→ **YOUR TASK**:
From the material beneath, pull every line with the word "currentValue".

→ **DATA RECORDS**:
- - - -

(** * League data aggregation and layout partitioning

    A shallow embedding of the data core of the plug-in: the CSV reader and
    the header-indexed accessor of [logoHandler.js], the master-sheet
    resolver, the division join of [loadSchedule], the leaderboards of the
    stats panel and the chunking of the standings panel.

    Conventions of the embedding.
    - A JavaScript string is a [string]; a character stands for one code
      unit below 256.
    - [undefined] is explicit ([jsval]); a JavaScript object used as a
      dictionary is a [gmap] over its own properties, and the cache of
      addresses is read with the properties that a plain object inherits
      ([readCache]).
    - A JavaScript number read from a sheet is a [num]: [NaN] or an exact
      rational.
    - An array updated in place is a list with stdpp's lookup and insert. *)

From Stdlib Require Import Ascii QArith Qround Lqa.
From Stdlib Require DecimalString.
From stdpp Require Import gmap strings list fin_maps.


(* ===================================================================== *)
(** * Part I: definitions *)
(* ===================================================================== *)

(** ** JavaScript values *)

Module Js.

(** The values a cell or a name field can hold. *)
Inductive jsval : Type :=
| Undefined
| Null
| Str (s : string).

#[global] Instance jsval_eq_dec : EqDecision jsval.
Proof. solve_decision. Defined.

(** [a === b] on values of this type. *)
Definition strict_eq (a b : jsval) : bool := bool_decide (a = b).

(** [!v]: [undefined], [null] and the empty string are falsy. *)
Definition falsy (v : jsval) : bool :=
  match v with
  | Undefined | Null => true
  | Str s => bool_decide (s = "")
  end.

(** The string that [+] concatenates for a value. *)
Definition to_string (v : jsval) : string :=
  match v with
  | Undefined => "undefined"
  | Null => "null"
  | Str s => s
  end.

(** White space of [String.prototype.trim] among the code units below
    256: TAB, LF, VT, FF, CR, SP and NBSP. *)
Definition is_ws (c : ascii) : bool :=
  match c with
  | "009" | "010" | "011" | "012" | "013" | " " | "160" => true
  | _ => false
  end%char.

Fixpoint trimStart (s : string) : string :=
  match s with
  | EmptyString => EmptyString
  | String c rest => if is_ws c then trimStart rest else s
  end.

Fixpoint trimEnd (s : string) : string :=
  match s with
  | EmptyString => EmptyString
  | String c rest =>
      match trimEnd rest with
      | EmptyString => if is_ws c then EmptyString else String c EmptyString
      | kept => String c kept
      end
  end.

(** [s.trim()] *)
Definition trim (s : string) : string := trimEnd (trimStart s).


(** [String(v || "").trim()] *)
Definition trimmed_text (v : jsval) : string :=
  match v with
  | Str s => trim s
  | Undefined | Null => ""
  end.

(** Lower-casing of one code unit below 256: A-Z, and the Latin-1
    capitals U+00C0..U+00DE except the multiplication sign. *)
Definition lower_char (c : ascii) : ascii :=
  let n := nat_of_ascii c in
  if ((65 <=? n) && (n <=? 90))
     || ((192 <=? n) && (n <=? 222) && negb (n =? 215))
  then ascii_of_nat (n + 32) else c.

(** [s.toLowerCase()] *)
Fixpoint toLowerCase (s : string) : string :=
  match s with
  | EmptyString => EmptyString
  | String c rest => String (lower_char c) (toLowerCase rest)
  end.

(** Does the code unit [c] occur in [s]? *)
Fixpoint occurs (c : ascii) (s : string) : bool :=
  match s with
  | EmptyString => false
  | String d rest => bool_decide (d = c) || occurs c rest
  end.

(** A number as the sheets give it: [Number(cell)] is [NaN] or an exact
    rational. *)
Inductive num : Type :=
| NaN
| Fin (q : Q).

#[global] Instance Q_eq_dec : EqDecision Q.
Proof. solve_decision. Defined.

#[global] Instance num_eq_dec : EqDecision num.
Proof. solve_decision. Defined.

Definition num_gt (a b : num) : bool :=
  match a, b with
  | Fin x, Fin y => negb (Qle_bool x y)
  | _, _ => false
  end.

Definition num_lt (a b : num) : bool := num_gt b a.

Definition num_ge (a b : num) : bool :=
  match a, b with
  | Fin x, Fin y => Qle_bool y x
  | _, _ => false
  end.

(** [a === b] on numbers. *)
Definition num_eq (a b : num) : bool :=
  match a, b with
  | Fin x, Fin y => Qeq_bool x y
  | _, _ => false
  end.

Definition num_mul (a b : num) : num :=
  match a, b with
  | Fin x, Fin y => Fin (x * y)%Q
  | _, _ => NaN
  end.

(** [Math.round]: the nearest integer, a half going up. *)
Definition Math_round (a : num) : num :=
  match a with
  | Fin x => Fin (inject_Z (Qfloor (x + (1 # 2))%Q))
  | NaN => NaN
  end.

(** [Math.ceil] *)
Definition Math_ceil (a : num) : num :=
  match a with
  | Fin x => Fin (inject_Z (Qceiling x))
  | NaN => NaN
  end.

End Js.

(** ** logoHandler.js: reading the sheets *)

Module LogoHandler.
Import Js.

Definition CR : ascii := "013"%char.
Definition LF : ascii := "010"%char.
Definition QUOTE : ascii := "034"%char.
Definition COMMA : ascii := ","%char.

(** [csvContent.replace(/\r/g, "")] *)
Fixpoint stripCR (s : string) : string :=
  match s with
  | EmptyString => EmptyString
  | String c rest =>
      if bool_decide (c = CR) then stripCR rest else String c (stripCR rest)
  end.

(** [s.split("\n")]: never empty, one more piece than there are line
    feeds. *)
Fixpoint splitLines (s : string) : list string :=
  match s with
  | EmptyString => [EmptyString]
  | String c rest =>
      if bool_decide (c = LF) then EmptyString :: splitLines rest
      else
        match splitLines rest with
        | first :: others => String c first :: others
        | [] => [String c EmptyString]
        end
  end.

(** The state of the character loop: [csvArray], [currentValue],
    [inQuotes]. *)
Definition line_state : Type := list string * string * bool.

(** The body of [for (let char of line)]. *)
Definition line_step (st : line_state) (char : ascii) : line_state :=
  let '(csvArray, currentValue, inQuotes) := st in
  if bool_decide (char = QUOTE) then
    (csvArray, currentValue, negb inQuotes)
  else if bool_decide (char = COMMA) && negb inQuotes then
    (csvArray ++ [trim currentValue], EmptyString, inQuotes)
  else
    (csvArray, currentValue +:+ String char EmptyString, inQuotes).

Fixpoint line_loop (line : string) (st : line_state) : line_state :=
  match line with
  | EmptyString => st
  | String char rest => line_loop rest (line_step st char)
  end.

(** One turn of [for (const line of lines)] for a line that is kept. *)
Definition parseLine (line : string) : list string :=
  let '(csvArray, currentValue, _) := line_loop line ([], EmptyString, false) in
  csvArray ++ [trim currentValue].

Definition parseCSV (csvContent : string) : list (list string) :=
  let lines := splitLines (stripCR csvContent) in
  foldl (fun result line =>
           if bool_decide (trim line = "") then result
           else result ++ [parseLine line])
        [] lines.

(** The parser in the words of its contract: the cells of a line are the
    stretches between the commas that lie outside quoted spans, with the
    quote characters themselves left out; the head of the result is the
    cell being read. *)
Fixpoint spec_cells (inQuotes : bool) (line : string) : list string :=
  match line with
  | EmptyString => [EmptyString]
  | String c rest =>
      if bool_decide (c = QUOTE) then spec_cells (negb inQuotes) rest
      else if bool_decide (c = COMMA) && negb inQuotes then
        EmptyString :: spec_cells inQuotes rest
      else
        match spec_cells inQuotes rest with
        | cell :: cells => String c cell :: cells
        | [] => [String c EmptyString]
        end
  end.

(** For the proofs: put [s] in front of the cell being read. *)
Definition prepend (s : string) (cells : list string) : list string :=
  match cells with
  | cell :: others => (s +:+ cell) :: others
  | [] => [s]
  end.

Fixpoint all_ws (s : string) : bool :=
  match s with
  | EmptyString => true
  | String c rest => is_ws c && all_ws rest
  end.

Definition spec_parseCSV (text : string) : list (list string) :=
  (fun line => trim <$> spec_cells false line)
    <$> filter (fun line => all_ws line = false) (splitLines (stripCR text)).



(** Modelled from the spec: the serializer of the round-trip property,
    which the repository does not contain. A cell is written as it is, or
    between quotes when it contains the delimiter, and the cells are joined
    by the delimiter. *)
Definition serializeCell (cell : string) : string :=
  if occurs COMMA cell
  then String QUOTE (cell +:+ String QUOTE EmptyString)
  else cell.

Definition serialize (row : list string) : string :=
  String.concat (String COMMA EmptyString) (serializeCell <$> row).

(** [createHeaderMap]: the loop over [i], from index [i] on. The
    assignment [headerMap[name] = i] creates no property for the name
    [__proto__]. *)
Fixpoint createHeaderMap_from (i : nat) (headerRow : list string)
    (headerMap : gmap string nat) : gmap string nat :=
  match headerRow with
  | [] => headerMap
  | name :: rest =>
      createHeaderMap_from (S i) rest
        (if bool_decide (name = "__proto__") then headerMap
         else <[name := i]> headerMap)
  end.

Definition createHeaderMap (headerRow : list string) : gmap string nat :=
  createHeaderMap_from 0 headerRow ∅.

(** [getValue]: [typeof idx === "number"] holds exactly for the names the
    map has as its own properties; [row[idx]] past the end of the row is
    [undefined]. *)
Definition getValue (row : list string) (columnName : string)
    (headerMap : gmap string nat) : jsval :=
  match headerMap !! columnName with
  | Some idx =>
      match row !! idx with
      | Some cell => Str cell
      | None => Undefined
      end
  | None => Str ""
  end.

(** The six sheet addresses of one league. *)
Record LeagueUrls : Type := {
  divisionUrl : string;
  teamUrl : string;
  scheduleUrl : string;
  standingsUrl : string;
  goalieUrl : string;
  playerUrl : string
}.

(** What [getLeagueCsvUrls] throws: each is a plain [Error] with its own
    message. [FetchFailed] is whatever [fetchText] threw. *)
Inductive error : Type :=
| BaseFolderNameMissing
| FetchFailed (reason : string)
| MasterSheetEmpty
| LeagueNotFoundOrUrlsMissing (leagueName : string).

Inductive outcome (A : Type) : Type :=
| Return (a : A)
| Throw (e : error).
Arguments Return {A} a.
Arguments Throw {A} e.

(** [String(getValue(row, "LEAGUE", headerMap) || "").trim()] *)
Definition leagueCellOf (row : list string) (headerMap : gmap string nat)
    : string :=
  trimmed_text (getValue row "LEAGUE" headerMap).

(** The six assignments made for the row that matches. *)
Definition rowUrls (row : list string) (headerMap : gmap string nat)
    : LeagueUrls :=
  {| divisionUrl := trimmed_text (getValue row "DIVISION INFO" headerMap);
     teamUrl := trimmed_text (getValue row "TEAM INFO" headerMap);
     scheduleUrl := trimmed_text (getValue row "SCHEDULE" headerMap);
     standingsUrl := trimmed_text (getValue row "STANDINGS" headerMap);
     goalieUrl := trimmed_text (getValue row "GOALIE STATS" headerMap);
     playerUrl := trimmed_text (getValue row "PLAYER STATS" headerMap) |}.

(** The six variables before the loop. *)
Definition noUrls : LeagueUrls :=
  {| divisionUrl := ""; teamUrl := ""; scheduleUrl := "";
     standingsUrl := ""; goalieUrl := ""; playerUrl := "" |}.

(** [for (let i = 1; i < rows.length; i++)], over the rows after the
    header, with its [continue] and its [break]. *)
Fixpoint findLeagueRow (rows : list (list string))
    (headerMap : gmap string nat) (leagueName : string) : LeagueUrls :=
  match rows with
  | [] => noUrls
  | row :: rest =>
      let leagueCell := leagueCellOf row headerMap in
      if bool_decide (leagueCell = "") then
        findLeagueRow rest headerMap leagueName
      else if bool_decide (toLowerCase leagueCell = toLowerCase leagueName)
      then rowUrls row headerMap
      else findLeagueRow rest headerMap leagueName
  end.

(** [!divisionUrl || !teamUrl || ... || !playerUrl] *)
Definition anyUrlMissing (u : LeagueUrls) : bool :=
  bool_decide (divisionUrl u = "") || bool_decide (teamUrl u = "")
  || bool_decide (scheduleUrl u = "") || bool_decide (standingsUrl u = "")
  || bool_decide (goalieUrl u = "") || bool_decide (playerUrl u = "").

- - - -

→ **RESPONSE AREA**:
(** The state of the character loop: [csvArray], [currentValue],
  let '(csvArray, currentValue, inQuotes) := st in
    (csvArray, currentValue, negb inQuotes)
    (csvArray ++ [trim currentValue], EmptyString, inQuotes)
    (csvArray, currentValue +:+ String char EmptyString, inQuotes).
  let '(csvArray, currentValue, _) := line_loop line ([], EmptyString, false) in
  csvArray ++ [trim currentValue].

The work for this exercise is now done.